France

Covid-19 : enseignants et élèves sont-ils tenus de ne pas critiquer le gouvernement en classe ?

Des fiches de l'Education nationale à destination des enseignants leur conseillaient de signaler tous «propos inacceptables» d'élèves et de se référer à l'autorité de l'Etat, sans discussion polémique. Face au tollé, elles ont depuis été modifiées.

Le ministère de l’Education nationale a publié le 4 mai sur son site des recommandations destinées à aider les professeurs à préparer cette rentrée post-confinement. Plusieurs d'entre elles ont provoqué un tollé, particulièrement celles demandant aux enseignants de ficher «les enfants qui tiennent des propos inacceptables». A tel point que le gouvernement a depuis fait machine arrière, modifiant les paragraphes les plus contestés.

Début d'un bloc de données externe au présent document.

(* ===== verification/Queue.v ===== *)
(** * The backtest queue

    [quant/queue/repo.py], [worker_loop.py], [wake.py] and
    [quant/api/services/jobs.py]: jobs are versioned rows, a long-lived loop
    claims and supervises them, and the API enqueues and cancels them.  The
    stored procedures, the subprocesses and Redis are parameters. *)
From S2P Require Import Prelude PyFloat PyData Order Errors PyValue.

(** ** [repo.py] *)

Record queue_row := mkQueueRow {
  qr_queue_id : string;
  qr_queue_vid : Z;
  qr_strategy_id : string;
  qr_strategy_vid : Z;
  qr_priority : Z;
  qr_user_id : string;
  qr_status_id : Z;
  qr_status : string;
  qr_transact_from_ts : Z;
  qr_error_text : option string
}.

(** The filters of [sp_get_queue]. *)
Record queue_filter := mkQueueFilter {
  qf_queue_id : option string;
  qf_status_id : option Z;
  qf_user_id : option string;
  qf_limit : Z
}.

(** The arguments of [sp_ins_queue]. *)
Record queue_write := mkQueueWrite {
  qw_queue_id : string;
  qw_strategy_id : string;
  qw_strategy_vid : Z;
  qw_status_id : Z;
  qw_priority : Z;
  qw_user_id : string;
  qw_error_text : option string
}.

Class QueueDb (W : Type) := {
  sp_get_queue : queue_filter → prog W exn (list queue_row);
  sp_ins_queue : queue_write → prog W exn unit;
  sp_ins_strategy : string → pyval → string → prog W exn (string * Z);
  sp_get_queued_count : string → Z → prog W exn Z;
  sp_get_result : option string → option (string * Z) → prog W exn (option pyval)
}.

(** The sort key's order: priority, then enqueue time. *)
Definition runs_before (a b : queue_row) : bool :=
  (qr_priority a <? qr_priority b) ||
  ((qr_priority a =? qr_priority b) && (qr_transact_from_ts a <=? qr_transact_from_ts b)).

Avant un tel revirement, dans l'une de ces fiches Eduscol, intitulée «Ecouter la parole des élèves en retour de confinement Covid-19», massivement relayée sur internet, il était ainsi énoncé : «Des enfants peuvent tenir des propos manifestement inacceptables. La référence à l'autorité de l'Etat pour permettre la protection de chaque citoyen doit alors être évoquée, sans entrer en discussion polémique. Les parents seront alertés et reçus par l'enseignant, le cas échéant accompagné d'un collègue, et la situation rapportée aux autorités de l'école.»

Sacha Mokritzky, auteur et responsable d'une section du Parti de gauche, avait lancé l'alerte sur Twitter, dévoilant ce texte qu'aurait reçu sa mère enseignante : «Je traduis : "Si l'un de vos élèves critique la gestion gouvernementale, rappelez-lui à coups de punitions à quel point nous avons été formidables."» 

Interviewée par France info, la secrétaire générale du Snuipp-FSU (premier syndicat du primaire) Francette Popineau estimait pour sa part qu'avec cette fiche, l'Education nationale demandait aux professeurs «de ne pas remettre en cause la gestion de la crise». Sur les ondes de la même radio, Frédérique Rolet, secrétaire nationale et porte-parole du Snes-FSU, syndicat national des enseignements du second degré, estimait que «le problème de ces fiches, c'est qu'elles sont de nature très différentes. Et certaines posent problème idéologiquement». «On a l'impression que toute forme de critique est interdite», ajoutait-elle.

Côté politique, le député et président de Debout la France Nicolas Dupont-Aignan s'était interrogé le 12 mai : «Jusqu'où ira le gouvernement !? Des "fiches pédagogiques" du ministère de l'Education invitent les enseignants à signaler les enfants tenant des "propos manifestement inacceptables". Les syndicats s'inquiètent : "on nous demande de ne pas remettre en cause la gestion de la crise".»

Contactée par France info, l'Education nationale avait tenté de rassurer le monde enseignant : «Les propos inacceptables [peuvent être de] plusieurs natures [comme ceux] manifestant le refus des gestes barrières [ou encore] relayant des théories complotistes». Et le média de préciser qu'il n'avait pas obtenu d'éclaircissements sur la formulation «mentionnant la possibilité d'évoquer "l'autorité de l'Etat [...] sans entrer en discussion polémique"».

Pour le gouvernement, «bâtir une société de la confiance», est-ce interdire toute critique du pouvoir ?

D'autre part, une deuxième fiche fait elle aussi polémique. Baptisée «Coronavirus et risques de replis communautaristes», cette fiche a interpellé le corps enseignant dès le premier paragraphe. Elle les mettait en garde contre le fait que «la crise du Covid-19 [pouvait] être utilisée par certains pour démontrer l'incapacité des Etats à protéger la population et tenter de déstabiliser les individus fragilisés». En fin de deuxième paragraphe, la fiche sensibilise notamment les enseignants sur les discours qui pourraient apparaître comme «une fronde contre les mesures gouvernementales». Il est ajouté que «plus que jamais, nous avons besoin de bâtir une société de la confiance», avec l'objectif «d'offrir aux élèves un chemin vers une socialisation positive».

Précisons que ces fiches ne sont que des recommandations et n'obligent donc pas les enseignants à les respecter à la lettre. Malgré tout, elles traduisent une impulsion du ministère. Entre l'adoption de la controversée loi Avia, qui donne mandat aux plateformes numériques privées de censurer certains contenus, et ces préconisations du ministère de l'Education nationale post-confinement, les prises de position du gouvernement ne manquent pas d'interpeller.